● Prompt
The lines from the first line of the entries through the line containing "(** ** The registers *)" are to be repeated exactly, with both of those lines included.

[Records provided Boundary: Start]

(* ===== verification/Gic.v ===== *)
(** hal/aarch64/gic-pl390.c: the interrupt controller of the AArch64 board, as an
    [irq_ctrlr] of kern/irq.c.

    The controller is hardware behind memory mapped registers.  [GicDevice] has
    the accesses; [GicLaws] says, in terms of the state [gic] of the controller,
    what its manual says of the registers the driver uses.  The states are
    compared line by line ([≡]).  Register accesses are 32 bits wide.  The loop of
    [init_gicc] that acknowledges pending interrupts is bounded by [fuel]. *)
From S2P Require Import Prelude KList Kernel Irq PageTable Port.
From Stdlib Require Import Btauto.

Definition GIC_INT_MAX : Z := 64.
Definition GIC_BASE : Z := 0x8000000.
Definition GIC_INTNO_PPI0 : Z := 16.
Definition GIC_INTNO_SPI0 : Z := 32.
Definition GIC_PRI_SHIFT : Z := 4.
Definition GIC_PRI_MASK : Z := 0x0f.
Definition GIC_GICD_INT_PER_REG : Z := 32.
Definition GIC_GICD_IPRIORITY_PER_REG : Z := 4.
Definition GIC_GICD_IPRIORITY_SIZE_PER_REG : Z := 8.
Definition GIC_GICD_ITARGETSR_CORE0_TARGET_BMAP : Z := 0x01010101.
Definition GIC_GICD_ITARGETSR_PER_REG : Z := 4.
Definition GIC_GICD_ITARGETSR_SIZE_PER_REG : Z := 8.
Definition GIC_GICD_ICFGR_PER_REG : Z := 16.
Definition GIC_GICD_ICENABLER_PER_REG : Z := 32.
Definition GIC_GICD_ISENABLER_PER_REG : Z := 32.
Definition GIC_GICD_ICPENDR_PER_REG : Z := 32.
Definition GIC_GICD_ISPENDR_PER_REG : Z := 32.
Definition GIC_GICD_CTLR_ENABLE : Z := 0x1.
Definition GIC_GICD_CTLR_DISABLE : Z := 0x0.
Definition GIC_GICD_ICFGR_LEVEL : Z := 0x0.
Definition GIC_GICD_ICFGR_EDGE : Z := 0x2.
Definition GICC_ICR_ENABLE : Z := 0x1.
Definition GICC_ICR_DISABLE : Z := 0x0.
Definition GICC_PMR_PRIO_MIN : Z := 0xff.
Definition GICC_BPR_NO_GROUP : Z := 0x0.
Definition GICC_IAR_INTR_IDMASK : Z := 0x3ff.
Definition GICC_IAR_SPURIOUS_INTR : Z := 0x3ff.
Definition IRQ_NOT_FOUND : Z := 1.

(** ** The registers *)

Inductive reg : Type :=
| GICD_CTLR | GICD_ISENABLER (n : Z) | GICD_ICENABLER (n : Z) | GICD_ISPENDR (n : Z) | GICD_ICPENDR (n : Z)
| GICD_IPRIORITYR (n : Z) | GICD_ITARGETSR (n : Z) | GICD_ICFGR (n : Z)
| GICC_ICR | GICC_PMR | GICC_BPR | GICC_IAR | GICC_EOI.

(** The address of a register, [REG_GIC_...]. *)
Definition reg_addr (B : Z) (r : reg) : Z :=
  let GIC_GICD_BASE := PHY_TO_KERN_STRAIGHT B GIC_BASE in
  let GIC_GICC_BASE := PHY_TO_KERN_STRAIGHT B (GIC_BASE + 0x10000) in
  match r with
  | GICD_CTLR => GIC_GICD_BASE + 0x000
  | GICD_ISENABLER n => GIC_GICD_BASE + 0x100 + n * 4
  | GICD_ICENABLER n => GIC_GICD_BASE + 0x180 + n * 4
  | GICD_ISPENDR n => GIC_GICD_BASE + 0x200 + n * 4
  | GICD_ICPENDR n => GIC_GICD_BASE + 0x280 + n * 4
  | GICD_IPRIORITYR n => GIC_GICD_BASE + 0x400 + n * 4
  | GICD_ITARGETSR n => GIC_GICD_BASE + 0x800 + n * 4
  | GICD_ICFGR n => GIC_GICD_BASE + 0xc00 + n * 4
  | GICC_ICR => GIC_GICC_BASE + 0x000
  | GICC_PMR => GIC_GICC_BASE + 0x004
  | GICC_BPR => GIC_GICC_BASE + 0x008
  | GICC_IAR => GIC_GICC_BASE + 0x00C
  | GICC_EOI => GIC_GICC_BASE + 0x010
  end.

(** What can be said of each interrupt, the priority mask, and whether the
    distributor and the interface to the processor are on.  [input] is the level
    of the wire from the device, [latch] what an edge or a write has made pending. *)
Record gic : Type := Gic {
  enabled : Z -> bool; latch : Z -> bool; edge : Z -> bool; input : Z -> bool; prio : Z -> Z; target : Z -> Z;
  pmr : Z; dist_on : bool; cpu_on : bool }.

(** An interrupt triggered by level stays pending while its wire is active. *)
Definition pending (g : gic) (i : Z) : bool := latch g i || negb (edge g i) && input g i.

[Records provided Boundary: End]

● Task result
(* ===== verification/Gic.v ===== *)
(** hal/aarch64/gic-pl390.c: the interrupt controller of the AArch64 board, as an
    [irq_ctrlr] of kern/irq.c.

    The controller is hardware behind memory mapped registers.  [GicDevice] has
    the accesses; [GicLaws] says, in terms of the state [gic] of the controller,
    what its manual says of the registers the driver uses.  The states are
    compared line by line ([≡]).  Register accesses are 32 bits wide.  The loop of
    [init_gicc] that acknowledges pending interrupts is bounded by [fuel]. *)
From S2P Require Import Prelude KList Kernel Irq PageTable Port.
From Stdlib Require Import Btauto.

Definition GIC_INT_MAX : Z := 64.
Definition GIC_BASE : Z := 0x8000000.
Definition GIC_INTNO_PPI0 : Z := 16.
Definition GIC_INTNO_SPI0 : Z := 32.
Definition GIC_PRI_SHIFT : Z := 4.
Definition GIC_PRI_MASK : Z := 0x0f.
Definition GIC_GICD_INT_PER_REG : Z := 32.
Definition GIC_GICD_IPRIORITY_PER_REG : Z := 4.
Definition GIC_GICD_IPRIORITY_SIZE_PER_REG : Z := 8.
Definition GIC_GICD_ITARGETSR_CORE0_TARGET_BMAP : Z := 0x01010101.
Definition GIC_GICD_ITARGETSR_PER_REG : Z := 4.
Definition GIC_GICD_ITARGETSR_SIZE_PER_REG : Z := 8.
Definition GIC_GICD_ICFGR_PER_REG : Z := 16.
Definition GIC_GICD_ICENABLER_PER_REG : Z := 32.
Definition GIC_GICD_ISENABLER_PER_REG : Z := 32.
Definition GIC_GICD_ICPENDR_PER_REG : Z := 32.
Definition GIC_GICD_ISPENDR_PER_REG : Z := 32.
Definition GIC_GICD_CTLR_ENABLE : Z := 0x1.
Definition GIC_GICD_CTLR_DISABLE : Z := 0x0.
Definition GIC_GICD_ICFGR_LEVEL : Z := 0x0.
Definition GIC_GICD_ICFGR_EDGE : Z := 0x2.
Definition GICC_ICR_ENABLE : Z := 0x1.
Definition GICC_ICR_DISABLE : Z := 0x0.
Definition GICC_PMR_PRIO_MIN : Z := 0xff.
Definition GICC_BPR_NO_GROUP : Z := 0x0.
Definition GICC_IAR_INTR_IDMASK : Z := 0x3ff.
Definition GICC_IAR_SPURIOUS_INTR : Z := 0x3ff.
Definition IRQ_NOT_FOUND : Z := 1.

(** ** The registers *)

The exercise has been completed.